● YOUR OBJECTIVE:
Please write out exactly, and only, the lines from the first in the material below to the line containing "P & D & Gn & E);", both included.

● GIVEN DATA:
[Start of Attachment]

Lemma step_refs l c c' : refs_ok c -> step l c = Some c' -> refs_ok c'.
Proof.
  intros H S. destruct l.
  1: { destruct (step_worker _ _ _ H S) as [Hd ->]. by apply worker_refs. }
  all: destruct c as [x w pg il t rn ac po de se], H as (R & P & D & Gn & E);
    unfold refs_ok, holders in *; cbn in *; unfold page_next, ns_ws_dispatch_run, in_main_loop in S; cbn in S.
  - destruct pg; try done. destruct (enqueue_refused _ _ _) in S; injection S as <-; cbn; repeat split; auto; naive_solver.
  - destruct pg; try done. destruct (_ || _) in S; injection S as <-; cbn; repeat split; auto; naive_solver.
  - destruct pg; try done. injection S as <-; cbn; repeat split; auto; naive_solver.
  - destruct pg; try done.
    + destruct closing; injection S as <-; cbn; repeat split; auto; naive_solver.
    + destruct (enqueue_refused _ _ _) in S; injection S as <-; cbn; repeat split; auto; naive_solver.
    + injection S as <-; cbn; repeat split; auto; naive_solver.
    + injection S as <-; cbn; repeat split; auto; done.
    + destruct (w_pc w) eqn:Ew; try done. destruct (w_todo w) eqn:Et; try done. injection S as <-. cbn. rewrite Ew.
      repeat split; auto; by rewrite R.
  - destruct (_ && _) eqn:B in S; [|done]. destruct il as [|n il]; [done|]. boolify. subst rn.
    destruct (negb _ && _) in S; injection S as <-; cbn; [|destruct (detached x); cbn];
      rewrite ?length_app in *; cbn in *; repeat split; auto; lia.
  - destruct (_ && _) eqn:B in S; [|done]. destruct (t !! i) eqn:Ei; [|done]. boolify. subst rn.
    apply length_delete_nth in Ei.
    destruct (negb _ && _) in S; injection S as <-; cbn; [|destruct (detached x); cbn];
      rewrite ?length_app in *; cbn in *; repeat split; auto; lia.
  - destruct (_ && _) eqn:B in S; [|done]. boolify. subst rn. injection S as <-. cbn. repeat split; auto; lia.
Qed.

Lemma init_refs : refs_ok ns_ws_new.
Proof. unfold refs_ok. cbn. by repeat split. Qed.

Lemma run_invariant (I : config -> Prop) ls c c' :
  (forall l c c', refs_ok c -> I c -> step l c = Some c' -> I c') ->
  refs_ok c -> I c -> run ls c = Some c' -> refs_ok c' /\ I c'.
Proof.
  intros HI. revert c. induction ls as [|l ls IH]; intros c Hr Hc; cbn; [by intros [= <-]|].
  destruct (step l c) as [c1|] eqn:E; [|done]. apply IH; [by eapply step_refs|by eapply HI].
Qed.

Lemma reachable_refs c : reachable c -> refs_ok c.
Proof.
  intros [ls H]. by eapply (run_invariant (fun _ => True)) in H as [? _]; [..|apply init_refs|done].
Qed.

Lemma step_holds l c c' : refs_ok c -> step l c = Some c' -> (0 < refcount (g c))%nat.
Proof.
  intros H S. destruct l.
  1: { destruct (step_worker _ _ _ H S) as [Hd _]. destruct H as [-> _]. unfold holders.
       destruct (w_pc (wk c)); try done; lia. }
  all: destruct H as [-> _]; unfold holders; cbn in S; unfold page_next in S.
  all: destruct (page c) eqn:Ep; try done; try lia.
  - unfold in_main_loop in S. rewrite Ep in S. destruct (_ && _) in S; [|done]. destruct (idle c); [done|cbn; lia].
  - unfold in_main_loop in S. rewrite Ep in S. destruct (_ && _) in S; [|done].
    destruct (timers c) ; [done|cbn; lia].
  - unfold in_main_loop in S. rewrite Ep in S. destruct (running c); [lia|done].
Qed.

(** A detached socket stays so and calls nobody. *)
Lemma step_detached l c c' :
  refs_ok c -> step l c = Some c' -> detached (g c) = true ->
  detached (g c') = true /\ delivered c' = delivered c.
Proof.
  intros H S Hd. destruct l.
  1: { destruct (step_worker _ _ _ H S) as [Hp ->]. destruct (w_todo (wk c)) as [|act todo] eqn:Et.
       - destruct (worker_turn a c Et Hp) as ((_ & _ & _ & _ & _ & _ & -> & _ & -> & _) & _). done.
       - assert (ns_ws_worker_curl a c = do_act act todo c) as -> by (unfold ns_ws_worker_curl, ns_ws_drain_outgoing, ns_ws_send_curl; by rewrite Et).
         by destruct (act_effect act todo c) as (_ & _ & _ & _ & _ & -> & _ & -> & _). }
  all: destruct c as [x w pg il t rn ac po de se];
    cbn in *; unfold page_next, ns_ws_dispatch_run in S; cbn in S; rewrite ?Hd in S; cbn in S;
    repeat case_match; simplify_eq; done.
Qed.

(** ** The events of a socket *)

Inductive phase := PH_CONNECTING | PH_OPEN | PH_FAILED | PH_CLOSED.

(** The order the WebSocket interface gives events: [open] first if at all, then
    messages, then perhaps an error, and [close] last. *)
Definition phase_next (p : phase) (n : notice) : option phase :=
  match p, n with
  | PH_CONNECTING, NOTE_OPEN => Some PH_OPEN
  | PH_OPEN, NOTE_MESSAGE _ _ => Some PH_OPEN
  | (PH_CONNECTING | PH_OPEN), NOTE_ERROR _ => Some PH_FAILED
  | (PH_CONNECTING | PH_OPEN | PH_FAILED), NOTE_CLOSE _ _ _ => Some PH_CLOSED
  | _, _ => None
  end.
Fixpoint phase_from (p : phase) (l : list notice) : option phase :=
  match l with
  | [] => Some p
  | n :: l' => match phase_next p n with Some p' => phase_from p' l' | None => None end
  end.
Definition phase_of (l : list notice) : option phase := phase_from PH_CONNECTING l.

Lemma phase_from_app p l k :
  phase_from p (l ++ k) = match phase_from p l with Some q => phase_from q k | None => None end.
Proof. revert p. induction l as [|n l IH]; intros p; cbn; [done|]. destruct (phase_next p n); [apply IH|done]. Qed.

Lemma phase_app l k p :
  phase_of (l ++ k) = Some p -> exists q, phase_of l = Some q /\ phase_from q k = Some p.
Proof. unfold phase_of. rewrite phase_from_app. destruct (phase_from _ l); [eauto|done]. Qed.

(** Messages can be left out of a log. *)
Lemma phase_drop l t d k p :
  phase_of (l ++ NOTE_MESSAGE t d :: k) = Some p -> phase_of (l ++ k) = Some p.
Proof.
  unfold phase_of. rewrite !phase_from_app. destruct (phase_from _ l) as [[]|]; done.
Qed.

(** What the log, with the posts still to make, has come to when the worker is at
    each point. *)
Definition stage (pc : worker_pc) (p : phase) : Prop :=
  match pc with
  | W_INIT | W_PERFORM => p = PH_CONNECTING
  | W_LOOP | W_DRAIN | W_SEND _ _ _ | W_RECV | W_WAIT => p = PH_OPEN
  | W_END _ _ _ => p <> PH_CLOSED
  | W_UNREF | W_DONE => p = PH_CLOSED
  end.

Definition plain_act (a : act) : Prop :=
  match a with
  | A_ADD _ => False
  | A_POST n true => match n with NOTE_MESSAGE _ _ => True | _ => False end
  | _ => True
  end.
Definition adds (todo : list act) : list notice :=
  match todo with A_ADD n :: _ => [n] | _ => [] end.

Definition after_add (todo : list act) : list act :=
  match todo with A_ADD _ :: t => t | _ => todo end.

Definition log_ok (c : config) : Prop :=
  Forall plain_act (after_add (w_todo (wk c))) /\
  if detached (g c)
  then exists p, phase_of (posted c ++ adds (w_todo (wk c))) = Some p
  else exists p, phase_of (posted c ++ flat_map posts_of (w_todo (wk c))) = Some p /\ stage (w_pc (wk c)) p.

Lemma handle_frame_acts r d f r' acts o :
  ns_ws_handle_frame r d f = (r', acts, o) ->
  Forall plain_act acts /\ (flat_map posts_of acts = [] \/ exists t m, flat_map posts_of acts = [NOTE_MESSAGE t m]) /\
  (o = FRAME_OK -> exists k, flat_map wires_of acts = map WIRE_PONG k /\ Forall (fun p => (length p <= 125)%nat) k) /\ (o <> FRAME_OK -> acts = []) /\
  Forall (fun a => match a with A_WIRE (WIRE_PONG _) | A_POST _ true => True | _ => False end) acts.
Proof.
  unfold ns_ws_handle_frame, ns_ws_dispatch_message. intros H.
  repeat case_match; simplify_eq; cbn; (split; [by repeat constructor|]); (split; [eauto|]);
    (split; [intros; first [by exists []|eexists [_]; split; [done|]; apply Forall_cons_2; [rewrite length_take; lia|done]]|]); (split; [done|]); by repeat constructor.
Qed.

Lemma phase_add l k p n q :
  phase_of (l ++ k) = Some p -> phase_next p n = Some q -> phase_of (l ++ k ++ [n]) = Some q.
Proof.
  intros H E. rewrite app_assoc. unfold phase_of in *. rewrite phase_from_app, H. cbn. by rewrite E.
Qed.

[End of Attachment]

● RESPONSE AREA:
Lemma step_refs l c c' : refs_ok c -> step l c = Some c' -> refs_ok c'.
Proof.
  intros H S. destruct l.
  1: { destruct (step_worker _ _ _ H S) as [Hd ->]. by apply worker_refs. }
  all: destruct c as [x w pg il t rn ac po de se], H as (R & P & D & Gn & E);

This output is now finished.